Dataset entries:
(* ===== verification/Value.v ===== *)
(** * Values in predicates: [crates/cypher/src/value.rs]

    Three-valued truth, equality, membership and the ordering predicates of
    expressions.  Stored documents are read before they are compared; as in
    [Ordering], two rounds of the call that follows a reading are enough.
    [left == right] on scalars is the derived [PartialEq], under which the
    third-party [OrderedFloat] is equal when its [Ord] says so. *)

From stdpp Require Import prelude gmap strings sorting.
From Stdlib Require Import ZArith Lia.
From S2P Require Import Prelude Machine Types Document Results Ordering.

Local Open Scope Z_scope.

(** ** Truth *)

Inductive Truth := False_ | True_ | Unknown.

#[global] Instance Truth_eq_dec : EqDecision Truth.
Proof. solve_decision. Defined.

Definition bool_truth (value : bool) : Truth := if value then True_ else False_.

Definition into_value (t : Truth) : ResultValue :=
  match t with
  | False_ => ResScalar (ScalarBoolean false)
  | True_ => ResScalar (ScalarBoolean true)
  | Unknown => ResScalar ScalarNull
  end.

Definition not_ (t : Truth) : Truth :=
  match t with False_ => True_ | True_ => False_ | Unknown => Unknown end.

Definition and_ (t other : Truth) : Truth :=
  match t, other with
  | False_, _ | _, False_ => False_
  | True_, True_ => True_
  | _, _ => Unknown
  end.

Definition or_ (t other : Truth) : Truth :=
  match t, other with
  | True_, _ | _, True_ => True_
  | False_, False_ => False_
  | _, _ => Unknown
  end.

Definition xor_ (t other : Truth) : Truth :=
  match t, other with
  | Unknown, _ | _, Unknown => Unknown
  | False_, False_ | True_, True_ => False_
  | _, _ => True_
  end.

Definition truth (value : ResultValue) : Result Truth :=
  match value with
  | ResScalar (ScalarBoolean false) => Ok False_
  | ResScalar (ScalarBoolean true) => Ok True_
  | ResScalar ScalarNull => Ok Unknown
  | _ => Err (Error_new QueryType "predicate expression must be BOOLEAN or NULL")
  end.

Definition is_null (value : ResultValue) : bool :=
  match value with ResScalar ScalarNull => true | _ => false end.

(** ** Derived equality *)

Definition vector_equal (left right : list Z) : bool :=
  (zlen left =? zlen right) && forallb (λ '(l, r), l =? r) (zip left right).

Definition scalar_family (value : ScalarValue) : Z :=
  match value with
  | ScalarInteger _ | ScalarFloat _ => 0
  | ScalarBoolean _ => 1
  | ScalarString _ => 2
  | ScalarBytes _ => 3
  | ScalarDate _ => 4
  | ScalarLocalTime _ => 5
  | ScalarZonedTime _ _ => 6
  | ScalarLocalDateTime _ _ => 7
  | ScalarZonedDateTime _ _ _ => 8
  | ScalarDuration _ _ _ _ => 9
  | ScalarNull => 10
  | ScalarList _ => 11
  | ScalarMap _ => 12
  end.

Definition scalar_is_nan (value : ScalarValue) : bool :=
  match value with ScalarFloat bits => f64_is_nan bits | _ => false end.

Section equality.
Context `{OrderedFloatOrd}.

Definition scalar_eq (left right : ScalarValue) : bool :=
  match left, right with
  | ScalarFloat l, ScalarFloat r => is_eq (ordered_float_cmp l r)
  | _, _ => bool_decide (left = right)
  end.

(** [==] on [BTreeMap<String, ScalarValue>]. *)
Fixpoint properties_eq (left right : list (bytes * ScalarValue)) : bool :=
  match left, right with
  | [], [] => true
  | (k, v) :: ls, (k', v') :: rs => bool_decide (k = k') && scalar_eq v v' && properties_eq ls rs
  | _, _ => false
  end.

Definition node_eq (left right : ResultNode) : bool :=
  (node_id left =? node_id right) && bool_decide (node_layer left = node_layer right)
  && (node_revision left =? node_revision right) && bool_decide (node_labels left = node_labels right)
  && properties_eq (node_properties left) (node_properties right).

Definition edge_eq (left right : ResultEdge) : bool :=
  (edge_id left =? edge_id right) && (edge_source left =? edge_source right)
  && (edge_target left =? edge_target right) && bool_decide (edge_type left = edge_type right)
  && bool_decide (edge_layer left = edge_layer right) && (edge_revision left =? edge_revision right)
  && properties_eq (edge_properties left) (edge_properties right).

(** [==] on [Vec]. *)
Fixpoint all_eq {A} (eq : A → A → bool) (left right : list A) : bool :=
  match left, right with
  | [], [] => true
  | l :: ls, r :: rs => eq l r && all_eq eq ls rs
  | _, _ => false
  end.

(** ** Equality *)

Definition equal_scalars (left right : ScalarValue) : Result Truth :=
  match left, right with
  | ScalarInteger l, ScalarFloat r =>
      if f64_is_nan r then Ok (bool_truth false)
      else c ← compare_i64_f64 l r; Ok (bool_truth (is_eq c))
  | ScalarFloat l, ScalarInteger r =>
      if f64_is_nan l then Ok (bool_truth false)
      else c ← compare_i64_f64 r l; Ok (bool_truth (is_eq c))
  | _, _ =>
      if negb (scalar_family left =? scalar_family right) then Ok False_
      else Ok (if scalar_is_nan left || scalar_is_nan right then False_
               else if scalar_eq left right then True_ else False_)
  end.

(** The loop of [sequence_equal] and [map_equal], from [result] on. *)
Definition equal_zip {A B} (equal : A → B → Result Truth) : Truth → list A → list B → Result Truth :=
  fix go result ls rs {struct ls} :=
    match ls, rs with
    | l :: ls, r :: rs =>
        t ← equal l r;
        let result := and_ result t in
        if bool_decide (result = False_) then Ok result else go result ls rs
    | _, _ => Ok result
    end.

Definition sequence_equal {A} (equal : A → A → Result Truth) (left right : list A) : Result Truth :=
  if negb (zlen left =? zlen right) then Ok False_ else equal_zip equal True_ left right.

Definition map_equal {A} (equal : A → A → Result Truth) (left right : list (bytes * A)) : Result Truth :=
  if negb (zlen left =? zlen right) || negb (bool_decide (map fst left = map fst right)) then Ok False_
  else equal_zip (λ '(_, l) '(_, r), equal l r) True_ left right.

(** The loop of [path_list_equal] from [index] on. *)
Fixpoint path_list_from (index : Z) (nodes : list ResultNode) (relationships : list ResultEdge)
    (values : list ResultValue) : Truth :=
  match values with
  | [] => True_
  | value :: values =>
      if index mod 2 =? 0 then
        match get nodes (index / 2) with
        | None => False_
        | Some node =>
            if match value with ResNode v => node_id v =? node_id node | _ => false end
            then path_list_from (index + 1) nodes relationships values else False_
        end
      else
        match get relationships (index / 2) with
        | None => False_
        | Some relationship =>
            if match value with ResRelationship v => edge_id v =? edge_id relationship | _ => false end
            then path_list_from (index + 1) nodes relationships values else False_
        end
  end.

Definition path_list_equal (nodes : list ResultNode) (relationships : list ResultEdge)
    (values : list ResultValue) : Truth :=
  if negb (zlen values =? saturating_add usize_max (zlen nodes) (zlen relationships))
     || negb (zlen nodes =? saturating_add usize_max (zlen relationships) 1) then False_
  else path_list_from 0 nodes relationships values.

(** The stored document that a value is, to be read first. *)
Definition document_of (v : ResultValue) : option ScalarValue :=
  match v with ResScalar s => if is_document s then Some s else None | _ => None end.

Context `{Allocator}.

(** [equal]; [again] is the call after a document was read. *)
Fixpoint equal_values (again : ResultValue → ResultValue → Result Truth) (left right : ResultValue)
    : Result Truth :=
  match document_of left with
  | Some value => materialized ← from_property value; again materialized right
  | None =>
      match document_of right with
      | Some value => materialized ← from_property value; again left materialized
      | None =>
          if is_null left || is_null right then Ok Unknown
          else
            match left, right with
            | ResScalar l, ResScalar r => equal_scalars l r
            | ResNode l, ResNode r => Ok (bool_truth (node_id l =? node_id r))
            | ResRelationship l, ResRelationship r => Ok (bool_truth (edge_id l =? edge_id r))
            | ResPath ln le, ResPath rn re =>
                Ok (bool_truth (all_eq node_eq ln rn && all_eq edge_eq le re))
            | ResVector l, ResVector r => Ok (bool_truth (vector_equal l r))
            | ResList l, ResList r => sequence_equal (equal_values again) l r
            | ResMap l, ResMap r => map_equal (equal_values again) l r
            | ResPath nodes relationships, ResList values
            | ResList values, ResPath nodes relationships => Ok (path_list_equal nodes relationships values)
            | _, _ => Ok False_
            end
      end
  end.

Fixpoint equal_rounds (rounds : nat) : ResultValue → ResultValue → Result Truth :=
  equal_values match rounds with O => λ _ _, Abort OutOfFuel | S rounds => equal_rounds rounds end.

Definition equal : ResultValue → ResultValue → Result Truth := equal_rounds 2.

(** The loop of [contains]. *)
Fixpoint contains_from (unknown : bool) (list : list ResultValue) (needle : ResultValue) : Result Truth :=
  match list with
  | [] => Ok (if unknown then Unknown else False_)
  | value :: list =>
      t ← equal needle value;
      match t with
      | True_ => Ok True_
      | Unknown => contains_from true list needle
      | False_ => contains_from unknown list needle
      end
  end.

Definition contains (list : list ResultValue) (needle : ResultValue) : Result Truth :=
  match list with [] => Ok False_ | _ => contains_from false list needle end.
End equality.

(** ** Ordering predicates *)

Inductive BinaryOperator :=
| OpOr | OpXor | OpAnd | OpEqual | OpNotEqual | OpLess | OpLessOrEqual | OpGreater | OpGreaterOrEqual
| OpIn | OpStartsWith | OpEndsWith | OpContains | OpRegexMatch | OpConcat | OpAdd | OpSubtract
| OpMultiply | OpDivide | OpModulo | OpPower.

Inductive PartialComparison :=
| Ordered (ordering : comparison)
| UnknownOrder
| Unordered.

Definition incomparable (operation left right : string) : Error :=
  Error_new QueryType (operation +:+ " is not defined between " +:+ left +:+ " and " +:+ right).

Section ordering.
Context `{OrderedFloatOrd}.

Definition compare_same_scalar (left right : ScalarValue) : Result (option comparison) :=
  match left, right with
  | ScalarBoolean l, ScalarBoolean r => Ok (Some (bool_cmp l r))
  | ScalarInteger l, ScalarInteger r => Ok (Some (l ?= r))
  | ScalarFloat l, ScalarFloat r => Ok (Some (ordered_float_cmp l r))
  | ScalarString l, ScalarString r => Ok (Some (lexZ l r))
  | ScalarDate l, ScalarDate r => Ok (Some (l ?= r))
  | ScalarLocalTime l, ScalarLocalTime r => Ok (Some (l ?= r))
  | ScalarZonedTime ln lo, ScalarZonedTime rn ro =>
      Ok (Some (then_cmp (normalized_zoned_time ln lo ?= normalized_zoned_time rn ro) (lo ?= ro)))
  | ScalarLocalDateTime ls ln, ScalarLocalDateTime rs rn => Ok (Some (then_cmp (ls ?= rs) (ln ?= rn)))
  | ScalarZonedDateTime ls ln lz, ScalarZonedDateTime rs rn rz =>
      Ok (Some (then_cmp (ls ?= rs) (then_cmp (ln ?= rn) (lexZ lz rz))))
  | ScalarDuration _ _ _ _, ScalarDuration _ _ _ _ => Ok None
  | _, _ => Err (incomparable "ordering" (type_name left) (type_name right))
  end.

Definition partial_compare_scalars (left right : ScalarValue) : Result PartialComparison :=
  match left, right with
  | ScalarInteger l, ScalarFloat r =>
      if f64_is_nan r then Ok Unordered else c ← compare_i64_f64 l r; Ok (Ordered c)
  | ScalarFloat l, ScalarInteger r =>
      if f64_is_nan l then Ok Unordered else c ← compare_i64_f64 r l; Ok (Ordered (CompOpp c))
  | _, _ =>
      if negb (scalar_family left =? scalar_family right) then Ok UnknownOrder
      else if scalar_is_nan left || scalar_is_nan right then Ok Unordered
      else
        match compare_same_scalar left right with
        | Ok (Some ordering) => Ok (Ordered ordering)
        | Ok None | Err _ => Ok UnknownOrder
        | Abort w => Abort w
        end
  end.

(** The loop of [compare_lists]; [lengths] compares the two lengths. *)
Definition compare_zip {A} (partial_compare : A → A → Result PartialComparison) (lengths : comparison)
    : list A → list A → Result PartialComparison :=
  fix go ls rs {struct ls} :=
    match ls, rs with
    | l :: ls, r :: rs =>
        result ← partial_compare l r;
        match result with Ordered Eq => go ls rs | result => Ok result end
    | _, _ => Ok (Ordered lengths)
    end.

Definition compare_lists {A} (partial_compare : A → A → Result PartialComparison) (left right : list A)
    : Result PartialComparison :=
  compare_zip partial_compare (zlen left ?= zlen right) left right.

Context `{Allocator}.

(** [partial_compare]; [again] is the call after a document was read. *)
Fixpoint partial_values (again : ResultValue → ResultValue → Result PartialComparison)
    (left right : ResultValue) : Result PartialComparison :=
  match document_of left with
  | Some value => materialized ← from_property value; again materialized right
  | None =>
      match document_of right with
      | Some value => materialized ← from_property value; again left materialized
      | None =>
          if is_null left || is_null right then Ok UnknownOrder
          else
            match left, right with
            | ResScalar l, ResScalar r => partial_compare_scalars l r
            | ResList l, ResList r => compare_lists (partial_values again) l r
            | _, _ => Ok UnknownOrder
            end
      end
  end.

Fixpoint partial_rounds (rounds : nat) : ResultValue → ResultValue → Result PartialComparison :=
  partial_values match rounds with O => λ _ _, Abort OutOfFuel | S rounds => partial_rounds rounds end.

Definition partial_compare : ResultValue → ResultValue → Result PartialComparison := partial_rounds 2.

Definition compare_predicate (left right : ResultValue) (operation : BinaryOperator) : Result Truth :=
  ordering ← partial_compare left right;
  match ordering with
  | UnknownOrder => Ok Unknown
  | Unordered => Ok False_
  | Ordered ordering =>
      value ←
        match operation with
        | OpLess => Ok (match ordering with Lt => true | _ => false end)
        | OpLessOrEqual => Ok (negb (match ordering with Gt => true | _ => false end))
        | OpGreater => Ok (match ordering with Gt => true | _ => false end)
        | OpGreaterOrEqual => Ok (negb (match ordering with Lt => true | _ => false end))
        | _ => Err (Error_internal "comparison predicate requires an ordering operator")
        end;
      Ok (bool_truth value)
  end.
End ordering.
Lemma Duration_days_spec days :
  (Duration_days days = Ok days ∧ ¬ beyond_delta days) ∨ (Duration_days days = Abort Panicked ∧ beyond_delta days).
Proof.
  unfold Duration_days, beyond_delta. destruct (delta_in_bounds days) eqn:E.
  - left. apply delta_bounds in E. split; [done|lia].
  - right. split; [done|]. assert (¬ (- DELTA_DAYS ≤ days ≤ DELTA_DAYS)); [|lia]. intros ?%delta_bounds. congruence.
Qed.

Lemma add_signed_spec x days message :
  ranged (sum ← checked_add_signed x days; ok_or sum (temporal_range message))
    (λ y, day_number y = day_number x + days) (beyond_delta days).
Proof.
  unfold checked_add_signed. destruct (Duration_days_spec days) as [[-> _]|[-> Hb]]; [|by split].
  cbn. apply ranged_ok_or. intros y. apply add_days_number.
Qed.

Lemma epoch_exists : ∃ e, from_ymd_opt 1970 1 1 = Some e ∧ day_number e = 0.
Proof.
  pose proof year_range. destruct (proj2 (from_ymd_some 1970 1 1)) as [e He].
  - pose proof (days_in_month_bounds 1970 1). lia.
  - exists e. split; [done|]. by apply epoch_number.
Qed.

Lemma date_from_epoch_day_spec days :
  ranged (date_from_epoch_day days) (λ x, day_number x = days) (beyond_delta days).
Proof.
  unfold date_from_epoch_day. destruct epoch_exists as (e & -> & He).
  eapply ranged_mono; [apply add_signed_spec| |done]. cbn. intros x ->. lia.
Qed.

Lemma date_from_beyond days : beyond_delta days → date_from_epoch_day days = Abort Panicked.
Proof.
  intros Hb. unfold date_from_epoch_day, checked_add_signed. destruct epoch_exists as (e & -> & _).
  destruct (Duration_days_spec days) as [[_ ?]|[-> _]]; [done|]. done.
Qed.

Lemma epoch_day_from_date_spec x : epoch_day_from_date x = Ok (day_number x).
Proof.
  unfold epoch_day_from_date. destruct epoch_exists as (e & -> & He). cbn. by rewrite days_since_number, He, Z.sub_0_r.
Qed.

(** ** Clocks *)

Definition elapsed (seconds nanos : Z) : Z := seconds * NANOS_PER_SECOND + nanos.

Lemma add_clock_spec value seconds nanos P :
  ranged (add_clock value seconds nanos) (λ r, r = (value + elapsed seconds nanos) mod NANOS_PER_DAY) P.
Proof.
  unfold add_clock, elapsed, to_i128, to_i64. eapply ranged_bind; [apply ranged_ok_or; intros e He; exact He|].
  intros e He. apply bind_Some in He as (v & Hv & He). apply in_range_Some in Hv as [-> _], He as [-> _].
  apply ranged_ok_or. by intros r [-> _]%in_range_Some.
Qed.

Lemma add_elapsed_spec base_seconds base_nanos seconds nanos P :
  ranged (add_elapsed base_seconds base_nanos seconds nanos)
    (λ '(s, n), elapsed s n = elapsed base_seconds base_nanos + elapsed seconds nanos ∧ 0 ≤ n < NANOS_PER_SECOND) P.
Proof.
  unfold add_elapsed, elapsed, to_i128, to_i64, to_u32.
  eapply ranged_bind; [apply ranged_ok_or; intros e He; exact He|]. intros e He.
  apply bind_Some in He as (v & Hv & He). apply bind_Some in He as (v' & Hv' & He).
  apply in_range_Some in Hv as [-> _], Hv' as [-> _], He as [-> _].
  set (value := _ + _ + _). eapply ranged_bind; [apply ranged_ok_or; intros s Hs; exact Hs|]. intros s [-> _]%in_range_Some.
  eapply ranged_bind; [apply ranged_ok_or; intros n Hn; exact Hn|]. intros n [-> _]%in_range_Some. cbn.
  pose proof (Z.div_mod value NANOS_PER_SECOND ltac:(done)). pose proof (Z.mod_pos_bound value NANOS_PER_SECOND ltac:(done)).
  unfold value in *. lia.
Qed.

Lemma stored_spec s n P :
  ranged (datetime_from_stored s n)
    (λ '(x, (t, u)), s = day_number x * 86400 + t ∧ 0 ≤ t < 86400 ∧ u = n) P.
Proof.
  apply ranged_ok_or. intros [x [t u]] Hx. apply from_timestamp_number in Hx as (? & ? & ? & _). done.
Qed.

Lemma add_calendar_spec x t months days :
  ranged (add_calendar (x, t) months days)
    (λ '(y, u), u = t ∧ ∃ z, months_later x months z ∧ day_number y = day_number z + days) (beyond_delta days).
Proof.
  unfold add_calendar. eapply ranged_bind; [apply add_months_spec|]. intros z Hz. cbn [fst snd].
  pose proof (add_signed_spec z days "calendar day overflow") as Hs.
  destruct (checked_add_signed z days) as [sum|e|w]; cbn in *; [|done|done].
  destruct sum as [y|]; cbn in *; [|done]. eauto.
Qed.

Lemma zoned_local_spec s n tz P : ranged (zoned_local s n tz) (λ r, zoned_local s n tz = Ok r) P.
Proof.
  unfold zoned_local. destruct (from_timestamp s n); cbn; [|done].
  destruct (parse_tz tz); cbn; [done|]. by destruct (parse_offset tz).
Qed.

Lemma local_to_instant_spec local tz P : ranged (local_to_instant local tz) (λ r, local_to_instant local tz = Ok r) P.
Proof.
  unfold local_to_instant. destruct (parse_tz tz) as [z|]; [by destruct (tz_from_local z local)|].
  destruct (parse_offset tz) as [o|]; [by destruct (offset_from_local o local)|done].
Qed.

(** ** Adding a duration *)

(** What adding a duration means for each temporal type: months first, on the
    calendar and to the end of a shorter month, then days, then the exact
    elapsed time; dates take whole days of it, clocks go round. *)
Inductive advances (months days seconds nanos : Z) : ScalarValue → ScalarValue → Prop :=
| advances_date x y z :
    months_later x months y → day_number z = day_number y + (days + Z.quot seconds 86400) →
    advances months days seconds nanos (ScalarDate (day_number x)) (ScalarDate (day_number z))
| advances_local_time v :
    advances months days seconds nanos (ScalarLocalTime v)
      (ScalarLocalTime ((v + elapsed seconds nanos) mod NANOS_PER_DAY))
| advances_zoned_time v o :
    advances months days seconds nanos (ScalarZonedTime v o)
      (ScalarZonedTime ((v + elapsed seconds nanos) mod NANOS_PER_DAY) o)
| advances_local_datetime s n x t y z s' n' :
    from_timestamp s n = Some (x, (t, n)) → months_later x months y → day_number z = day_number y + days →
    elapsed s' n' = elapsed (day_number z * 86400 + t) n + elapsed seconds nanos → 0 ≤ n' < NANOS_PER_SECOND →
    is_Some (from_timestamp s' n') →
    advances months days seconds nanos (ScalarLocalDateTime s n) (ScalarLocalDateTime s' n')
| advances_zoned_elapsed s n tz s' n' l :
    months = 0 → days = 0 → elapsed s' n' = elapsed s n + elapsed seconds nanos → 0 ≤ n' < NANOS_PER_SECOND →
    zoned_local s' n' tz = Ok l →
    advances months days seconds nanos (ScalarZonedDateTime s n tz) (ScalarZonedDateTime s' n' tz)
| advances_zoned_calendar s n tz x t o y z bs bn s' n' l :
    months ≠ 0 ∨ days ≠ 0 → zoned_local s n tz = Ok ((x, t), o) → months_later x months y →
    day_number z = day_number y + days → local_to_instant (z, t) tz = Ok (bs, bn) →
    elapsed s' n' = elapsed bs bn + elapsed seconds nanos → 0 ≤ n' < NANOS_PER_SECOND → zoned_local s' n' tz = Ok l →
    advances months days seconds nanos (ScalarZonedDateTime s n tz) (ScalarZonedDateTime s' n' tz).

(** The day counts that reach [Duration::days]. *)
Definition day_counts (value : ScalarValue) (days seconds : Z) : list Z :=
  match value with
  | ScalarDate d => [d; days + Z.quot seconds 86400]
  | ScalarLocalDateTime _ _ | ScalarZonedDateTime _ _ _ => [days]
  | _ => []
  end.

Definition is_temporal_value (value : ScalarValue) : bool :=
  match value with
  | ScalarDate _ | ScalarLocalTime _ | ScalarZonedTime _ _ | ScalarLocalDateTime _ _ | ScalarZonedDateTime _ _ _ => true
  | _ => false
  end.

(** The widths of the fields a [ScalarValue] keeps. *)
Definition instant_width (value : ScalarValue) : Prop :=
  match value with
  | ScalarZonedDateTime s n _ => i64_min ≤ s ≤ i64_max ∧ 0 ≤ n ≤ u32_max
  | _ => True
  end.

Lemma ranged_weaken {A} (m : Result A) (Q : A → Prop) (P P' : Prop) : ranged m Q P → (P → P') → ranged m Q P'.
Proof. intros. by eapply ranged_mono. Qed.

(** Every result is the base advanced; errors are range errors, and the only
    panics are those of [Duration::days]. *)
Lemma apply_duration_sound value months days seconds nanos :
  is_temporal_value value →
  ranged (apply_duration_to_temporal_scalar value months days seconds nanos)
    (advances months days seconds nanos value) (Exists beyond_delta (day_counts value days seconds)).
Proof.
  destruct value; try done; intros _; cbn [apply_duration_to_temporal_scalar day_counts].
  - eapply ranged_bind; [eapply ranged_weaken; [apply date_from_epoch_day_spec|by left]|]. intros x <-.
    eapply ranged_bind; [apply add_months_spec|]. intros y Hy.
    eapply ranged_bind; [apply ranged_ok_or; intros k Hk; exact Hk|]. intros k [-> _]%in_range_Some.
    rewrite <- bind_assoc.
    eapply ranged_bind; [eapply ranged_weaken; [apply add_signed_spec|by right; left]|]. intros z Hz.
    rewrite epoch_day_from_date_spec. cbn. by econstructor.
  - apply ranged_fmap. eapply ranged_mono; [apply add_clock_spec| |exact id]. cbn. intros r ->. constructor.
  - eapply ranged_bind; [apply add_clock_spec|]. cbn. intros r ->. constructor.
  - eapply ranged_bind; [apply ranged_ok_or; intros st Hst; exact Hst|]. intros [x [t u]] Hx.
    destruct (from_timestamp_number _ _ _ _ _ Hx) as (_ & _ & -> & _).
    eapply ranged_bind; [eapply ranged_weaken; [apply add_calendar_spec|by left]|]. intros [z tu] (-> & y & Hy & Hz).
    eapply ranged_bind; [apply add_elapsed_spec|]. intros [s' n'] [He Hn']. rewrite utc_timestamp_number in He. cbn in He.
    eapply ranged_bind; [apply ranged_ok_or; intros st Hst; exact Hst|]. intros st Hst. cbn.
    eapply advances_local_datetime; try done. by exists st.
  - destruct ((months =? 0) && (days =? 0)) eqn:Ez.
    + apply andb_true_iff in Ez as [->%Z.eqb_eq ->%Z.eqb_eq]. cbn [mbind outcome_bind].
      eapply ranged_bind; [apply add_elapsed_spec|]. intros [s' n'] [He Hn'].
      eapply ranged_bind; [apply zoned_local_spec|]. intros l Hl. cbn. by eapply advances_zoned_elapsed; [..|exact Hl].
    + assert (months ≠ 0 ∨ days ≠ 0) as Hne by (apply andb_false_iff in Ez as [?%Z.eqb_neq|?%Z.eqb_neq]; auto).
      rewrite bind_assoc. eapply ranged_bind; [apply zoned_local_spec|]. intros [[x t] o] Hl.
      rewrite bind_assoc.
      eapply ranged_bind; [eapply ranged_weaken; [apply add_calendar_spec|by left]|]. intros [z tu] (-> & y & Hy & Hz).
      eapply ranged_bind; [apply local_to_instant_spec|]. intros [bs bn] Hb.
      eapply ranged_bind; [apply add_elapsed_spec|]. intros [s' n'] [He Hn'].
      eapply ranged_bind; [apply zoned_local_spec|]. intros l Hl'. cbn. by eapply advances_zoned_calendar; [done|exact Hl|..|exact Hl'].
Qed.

TASK PROMPT | Copy the records above faithfully. Begin at their first line, end at the line containing "(** ** Derived equality *)", and include nothing else.

TASK OUTPUT |
(* ===== verification/Value.v ===== *)
(** * Values in predicates: [crates/cypher/src/value.rs]

    Three-valued truth, equality, membership and the ordering predicates of
    expressions.  Stored documents are read before they are compared; as in
    [Ordering], two rounds of the call that follows a reading are enough.
    [left == right] on scalars is the derived [PartialEq], under which the
    third-party [OrderedFloat] is equal when its [Ord] says so. *)

From stdpp Require Import prelude gmap strings sorting.
From Stdlib Require Import ZArith Lia.
From S2P Require Import Prelude Machine Types Document Results Ordering.

Local Open Scope Z_scope.

(** ** Truth *)

Inductive Truth := False_ | True_ | Unknown.

#[global] Instance Truth_eq_dec : EqDecision Truth.
Proof. solve_decision. Defined.

Definition bool_truth (value : bool) : Truth := if value then True_ else False_.

Definition into_value (t : Truth) : ResultValue :=
  match t with
  | False_ => ResScalar (ScalarBoolean false)
  | True_ => ResScalar (ScalarBoolean true)
  | Unknown => ResScalar ScalarNull
  end.

Definition not_ (t : Truth) : Truth :=
  match t with False_ => True_ | True_ => False_ | Unknown => Unknown end.

Definition and_ (t other : Truth) : Truth :=
  match t, other with
  | False_, _ | _, False_ => False_
  | True_, True_ => True_
  | _, _ => Unknown
  end.

Definition or_ (t other : Truth) : Truth :=
  match t, other with
  | True_, _ | _, True_ => True_
  | False_, False_ => False_
  | _, _ => Unknown
  end.

Definition xor_ (t other : Truth) : Truth :=
  match t, other with
  | Unknown, _ | _, Unknown => Unknown
  | False_, False_ | True_, True_ => False_
  | _, _ => True_
  end.

Definition truth (value : ResultValue) : Result Truth :=
  match value with
  | ResScalar (ScalarBoolean false) => Ok False_
  | ResScalar (ScalarBoolean true) => Ok True_
  | ResScalar ScalarNull => Ok Unknown
  | _ => Err (Error_new QueryType "predicate expression must be BOOLEAN or NULL")
  end.

Definition is_null (value : ResultValue) : bool :=
  match value with ResScalar ScalarNull => true | _ => false end.

(** ** Derived equality *)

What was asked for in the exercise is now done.